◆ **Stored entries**
Lemma elem_of_expired_keys now c a :
  a ∈ expired_keys now c ↔ ∃ p, sessions c !! a = Some p ∧ ptr_expired now c p = true.
Proof.
  unfold expired_keys. rewrite list_elem_of_fmap. split.
  - intros ([a' p] & -> & [Hx Hin%elem_of_map_to_list]%list_elem_of_filter). eauto.
  - intros (p & Hin & Hx). exists (a, p). split; [done|].
    apply list_elem_of_filter. split; [done|]. by apply elem_of_map_to_list.
Qed.

Lemma cleanup_tick_spec now c :
  table_inv c None →
  table_inv (cleanup_tick now c) None ∧ heap (cleanup_tick now c) = heap c ∧
  ∀ a p, sessions (cleanup_tick now c) !! a = Some p ↔
    sessions c !! a = Some p ∧ ptr_expired now c p = false.
Proof.
  intros Hi. destruct (cleanup_keys_spec (expired_keys now c) c Hi) as (Hi' & Hh & _ & Hs).
  split_and!; [done..|]. intros a p. unfold cleanup_tick. rewrite Hs. case_decide as Hd.
  - split; [done|]. intros [Ha Hx]. apply elem_of_expired_keys in Hd as (q & Hq & Hqx). congruence.
  - split; [|tauto]. intros Ha. split; [done|]. destruct (ptr_expired now c p) eqn:Ex; [|done].
    exfalso. apply Hd, elem_of_expired_keys. eauto.
Qed.

(** ** A new client *)

Lemma make_downLanes_length n : length (make_downLanes n) = n.
Proof. unfold make_downLanes. by rewrite length_fmap, length_seq. Qed.

Lemma empty_table_inv c :
  heap c = ∅ → sessions c = ∅ → sessionsByID c = ∅ → next c = 0%nat → sessionCounter c = 0 →
  ActiveSessions (stats c) = 0 → (0 < length (downstreamLanes c))%nat →
  Z.of_nat (length (downstreamLanes c)) < 2 ^ 32 → table_inv c None.
Proof.
  intros Hh Hs Hb Hn Hc Hg Hl0 Hl. split; rewrite ?Hh, ?Hs, ?Hb; try done.
  by rewrite Hc, Hn.
Qed.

◆ **YOUR ASSIGNMENT**
Every line of the entries that includes "apply" must be copied into the answer.

◆ **RESPONSE AREA**
    apply list_elem_of_filter. split; [done|]. by apply elem_of_map_to_list.
  - split; [done|]. intros [Ha Hx]. apply elem_of_expired_keys in Hd as (q & Hq & Hqx). congruence.
    exfalso. apply Hd, elem_of_expired_keys. eauto.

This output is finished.